About this task: Below are entries. Copy exactly the lines running from the line that holds "(** Joining segments" to the line that holds "apply Forall_cons in Hall as [Hs Hall].", with both ends included.

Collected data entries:
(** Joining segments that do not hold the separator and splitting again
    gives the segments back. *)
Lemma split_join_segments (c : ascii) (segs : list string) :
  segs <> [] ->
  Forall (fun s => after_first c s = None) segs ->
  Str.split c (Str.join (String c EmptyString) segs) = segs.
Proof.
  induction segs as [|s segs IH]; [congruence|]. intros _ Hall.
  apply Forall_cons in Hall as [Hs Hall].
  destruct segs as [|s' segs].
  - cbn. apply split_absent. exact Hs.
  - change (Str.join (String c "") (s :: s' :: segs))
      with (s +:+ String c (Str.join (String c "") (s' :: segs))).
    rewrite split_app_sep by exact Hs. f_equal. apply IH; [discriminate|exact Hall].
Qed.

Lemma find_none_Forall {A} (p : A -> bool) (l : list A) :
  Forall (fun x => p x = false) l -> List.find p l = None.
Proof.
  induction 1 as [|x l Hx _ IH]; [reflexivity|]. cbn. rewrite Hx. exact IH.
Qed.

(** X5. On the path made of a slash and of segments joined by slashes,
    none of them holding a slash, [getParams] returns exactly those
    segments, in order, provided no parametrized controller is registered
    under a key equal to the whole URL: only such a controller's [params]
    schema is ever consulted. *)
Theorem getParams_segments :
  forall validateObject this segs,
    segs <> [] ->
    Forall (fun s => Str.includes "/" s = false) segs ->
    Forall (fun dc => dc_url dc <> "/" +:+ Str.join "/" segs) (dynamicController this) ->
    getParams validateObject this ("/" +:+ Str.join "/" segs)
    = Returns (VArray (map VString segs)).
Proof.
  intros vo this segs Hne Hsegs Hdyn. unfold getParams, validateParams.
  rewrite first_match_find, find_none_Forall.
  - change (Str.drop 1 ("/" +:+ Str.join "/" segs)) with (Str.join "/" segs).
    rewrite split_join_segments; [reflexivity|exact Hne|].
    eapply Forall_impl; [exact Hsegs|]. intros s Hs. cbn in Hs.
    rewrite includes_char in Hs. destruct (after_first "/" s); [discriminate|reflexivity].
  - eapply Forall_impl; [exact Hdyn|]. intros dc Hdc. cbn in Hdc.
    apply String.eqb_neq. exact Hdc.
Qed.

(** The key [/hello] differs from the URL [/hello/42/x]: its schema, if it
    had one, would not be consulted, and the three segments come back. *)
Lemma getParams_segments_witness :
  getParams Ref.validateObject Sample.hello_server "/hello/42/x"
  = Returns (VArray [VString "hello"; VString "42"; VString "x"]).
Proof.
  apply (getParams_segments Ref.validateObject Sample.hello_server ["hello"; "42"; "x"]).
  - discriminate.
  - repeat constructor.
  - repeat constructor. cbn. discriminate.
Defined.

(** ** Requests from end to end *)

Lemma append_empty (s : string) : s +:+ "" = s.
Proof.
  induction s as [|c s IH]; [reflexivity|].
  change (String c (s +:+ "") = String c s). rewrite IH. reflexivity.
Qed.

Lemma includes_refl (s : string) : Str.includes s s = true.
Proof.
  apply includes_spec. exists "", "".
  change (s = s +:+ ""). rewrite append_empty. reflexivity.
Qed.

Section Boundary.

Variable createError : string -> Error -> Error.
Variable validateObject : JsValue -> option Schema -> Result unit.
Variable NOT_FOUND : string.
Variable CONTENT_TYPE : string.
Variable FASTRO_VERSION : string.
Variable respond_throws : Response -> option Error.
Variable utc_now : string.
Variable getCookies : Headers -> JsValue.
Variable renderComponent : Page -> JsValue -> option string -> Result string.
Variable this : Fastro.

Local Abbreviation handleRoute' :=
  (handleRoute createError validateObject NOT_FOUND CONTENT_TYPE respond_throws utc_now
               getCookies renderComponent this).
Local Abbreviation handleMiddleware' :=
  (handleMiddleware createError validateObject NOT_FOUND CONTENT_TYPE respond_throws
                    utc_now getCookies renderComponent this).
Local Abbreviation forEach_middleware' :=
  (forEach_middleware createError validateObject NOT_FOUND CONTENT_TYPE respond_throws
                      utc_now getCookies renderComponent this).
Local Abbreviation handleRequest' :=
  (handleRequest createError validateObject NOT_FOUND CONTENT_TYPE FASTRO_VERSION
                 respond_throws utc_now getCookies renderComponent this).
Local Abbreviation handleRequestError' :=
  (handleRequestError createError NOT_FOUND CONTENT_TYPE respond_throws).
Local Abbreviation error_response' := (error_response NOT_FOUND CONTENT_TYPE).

* * *

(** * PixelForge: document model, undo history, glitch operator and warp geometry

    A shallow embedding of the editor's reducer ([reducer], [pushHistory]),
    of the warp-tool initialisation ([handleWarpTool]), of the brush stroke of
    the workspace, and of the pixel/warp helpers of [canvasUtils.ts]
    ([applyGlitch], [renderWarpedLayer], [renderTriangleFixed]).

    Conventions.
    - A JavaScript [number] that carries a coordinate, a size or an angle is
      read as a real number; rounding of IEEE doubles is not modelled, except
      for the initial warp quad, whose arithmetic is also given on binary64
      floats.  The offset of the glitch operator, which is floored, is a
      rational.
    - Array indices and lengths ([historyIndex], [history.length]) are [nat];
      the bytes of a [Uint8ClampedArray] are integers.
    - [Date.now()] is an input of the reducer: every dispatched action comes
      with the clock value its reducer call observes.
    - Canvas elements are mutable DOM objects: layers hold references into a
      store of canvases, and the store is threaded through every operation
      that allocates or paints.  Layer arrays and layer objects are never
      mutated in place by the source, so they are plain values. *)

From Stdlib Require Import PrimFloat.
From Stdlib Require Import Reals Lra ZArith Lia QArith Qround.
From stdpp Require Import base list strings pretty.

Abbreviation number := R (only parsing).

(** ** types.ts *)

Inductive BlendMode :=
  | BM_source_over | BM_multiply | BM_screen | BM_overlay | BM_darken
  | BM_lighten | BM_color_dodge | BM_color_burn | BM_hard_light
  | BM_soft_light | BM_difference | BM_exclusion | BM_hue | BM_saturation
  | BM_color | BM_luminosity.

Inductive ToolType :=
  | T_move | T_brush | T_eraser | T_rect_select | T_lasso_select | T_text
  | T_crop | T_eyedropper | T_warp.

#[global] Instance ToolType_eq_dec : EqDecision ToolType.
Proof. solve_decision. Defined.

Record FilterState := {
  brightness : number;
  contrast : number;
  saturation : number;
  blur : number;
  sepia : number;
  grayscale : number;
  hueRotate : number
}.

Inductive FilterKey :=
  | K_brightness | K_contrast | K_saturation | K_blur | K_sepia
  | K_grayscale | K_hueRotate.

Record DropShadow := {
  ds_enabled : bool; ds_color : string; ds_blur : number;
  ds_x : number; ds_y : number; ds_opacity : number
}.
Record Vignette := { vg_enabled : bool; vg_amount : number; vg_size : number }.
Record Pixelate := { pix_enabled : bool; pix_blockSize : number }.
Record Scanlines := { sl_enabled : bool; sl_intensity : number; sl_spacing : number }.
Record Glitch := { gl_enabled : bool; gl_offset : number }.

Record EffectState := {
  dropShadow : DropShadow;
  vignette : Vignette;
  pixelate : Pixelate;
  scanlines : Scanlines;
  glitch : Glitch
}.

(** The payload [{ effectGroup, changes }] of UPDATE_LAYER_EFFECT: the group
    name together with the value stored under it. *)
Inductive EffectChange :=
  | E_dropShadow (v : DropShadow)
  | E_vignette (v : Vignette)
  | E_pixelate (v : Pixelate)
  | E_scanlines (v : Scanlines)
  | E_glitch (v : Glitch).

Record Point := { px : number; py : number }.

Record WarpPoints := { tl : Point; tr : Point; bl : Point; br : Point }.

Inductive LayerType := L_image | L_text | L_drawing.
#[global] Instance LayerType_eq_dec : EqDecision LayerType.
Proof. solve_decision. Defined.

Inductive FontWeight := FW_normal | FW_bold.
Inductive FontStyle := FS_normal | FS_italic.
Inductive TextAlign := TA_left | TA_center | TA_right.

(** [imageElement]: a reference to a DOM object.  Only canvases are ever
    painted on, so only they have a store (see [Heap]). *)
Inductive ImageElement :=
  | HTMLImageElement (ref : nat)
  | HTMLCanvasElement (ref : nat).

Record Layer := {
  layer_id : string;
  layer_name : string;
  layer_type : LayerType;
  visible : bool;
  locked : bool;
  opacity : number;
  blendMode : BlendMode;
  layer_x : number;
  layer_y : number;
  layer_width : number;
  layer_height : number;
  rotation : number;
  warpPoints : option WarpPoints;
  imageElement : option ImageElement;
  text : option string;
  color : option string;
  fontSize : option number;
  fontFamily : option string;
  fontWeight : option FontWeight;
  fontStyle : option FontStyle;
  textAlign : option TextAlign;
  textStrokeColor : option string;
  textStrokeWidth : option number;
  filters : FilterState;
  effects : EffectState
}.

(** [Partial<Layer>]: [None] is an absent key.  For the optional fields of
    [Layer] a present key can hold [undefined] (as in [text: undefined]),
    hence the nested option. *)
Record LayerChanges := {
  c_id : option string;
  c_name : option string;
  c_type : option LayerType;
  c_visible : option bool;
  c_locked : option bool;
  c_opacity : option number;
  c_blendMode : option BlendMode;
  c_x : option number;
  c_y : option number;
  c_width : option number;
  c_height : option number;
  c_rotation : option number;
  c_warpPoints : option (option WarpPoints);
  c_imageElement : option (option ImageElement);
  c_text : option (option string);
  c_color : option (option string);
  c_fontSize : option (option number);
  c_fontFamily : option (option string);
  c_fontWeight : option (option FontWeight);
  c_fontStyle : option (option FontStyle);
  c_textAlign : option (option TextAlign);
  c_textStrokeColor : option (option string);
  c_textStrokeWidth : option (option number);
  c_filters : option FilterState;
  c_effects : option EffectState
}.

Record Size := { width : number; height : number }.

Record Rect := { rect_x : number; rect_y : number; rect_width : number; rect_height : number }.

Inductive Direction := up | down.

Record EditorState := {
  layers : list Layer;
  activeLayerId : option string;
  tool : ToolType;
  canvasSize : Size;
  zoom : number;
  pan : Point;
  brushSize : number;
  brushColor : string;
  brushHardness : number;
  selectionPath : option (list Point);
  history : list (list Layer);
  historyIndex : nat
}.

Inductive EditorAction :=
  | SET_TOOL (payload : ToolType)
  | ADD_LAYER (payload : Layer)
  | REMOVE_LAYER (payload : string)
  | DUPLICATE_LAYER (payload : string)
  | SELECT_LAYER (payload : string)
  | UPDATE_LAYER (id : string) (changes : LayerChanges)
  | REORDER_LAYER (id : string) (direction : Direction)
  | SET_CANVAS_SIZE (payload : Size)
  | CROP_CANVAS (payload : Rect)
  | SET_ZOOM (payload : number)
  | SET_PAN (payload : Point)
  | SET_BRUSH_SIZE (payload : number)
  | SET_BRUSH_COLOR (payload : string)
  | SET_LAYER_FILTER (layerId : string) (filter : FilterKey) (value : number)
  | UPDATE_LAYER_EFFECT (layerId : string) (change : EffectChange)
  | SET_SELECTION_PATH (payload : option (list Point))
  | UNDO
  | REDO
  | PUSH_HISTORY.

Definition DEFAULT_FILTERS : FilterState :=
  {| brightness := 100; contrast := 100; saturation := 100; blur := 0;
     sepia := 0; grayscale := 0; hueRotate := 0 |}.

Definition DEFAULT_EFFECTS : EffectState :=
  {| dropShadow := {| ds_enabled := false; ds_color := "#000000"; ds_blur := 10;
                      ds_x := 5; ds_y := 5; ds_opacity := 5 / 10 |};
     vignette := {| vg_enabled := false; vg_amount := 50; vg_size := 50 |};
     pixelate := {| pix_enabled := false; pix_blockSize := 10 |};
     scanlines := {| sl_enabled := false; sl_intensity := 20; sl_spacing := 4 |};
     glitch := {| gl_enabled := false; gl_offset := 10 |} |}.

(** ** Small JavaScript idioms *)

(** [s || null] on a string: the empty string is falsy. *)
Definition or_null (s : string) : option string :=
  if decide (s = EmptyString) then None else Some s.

Exercise output:
(** Joining segments that do not hold the separator and splitting again
    gives the segments back. *)
Lemma split_join_segments (c : ascii) (segs : list string) :
  segs <> [] ->
  Forall (fun s => after_first c s = None) segs ->
  Str.split c (Str.join (String c EmptyString) segs) = segs.
Proof.
  induction segs as [|s segs IH]; [congruence|]. intros _ Hall.
  apply Forall_cons in Hall as [Hs Hall].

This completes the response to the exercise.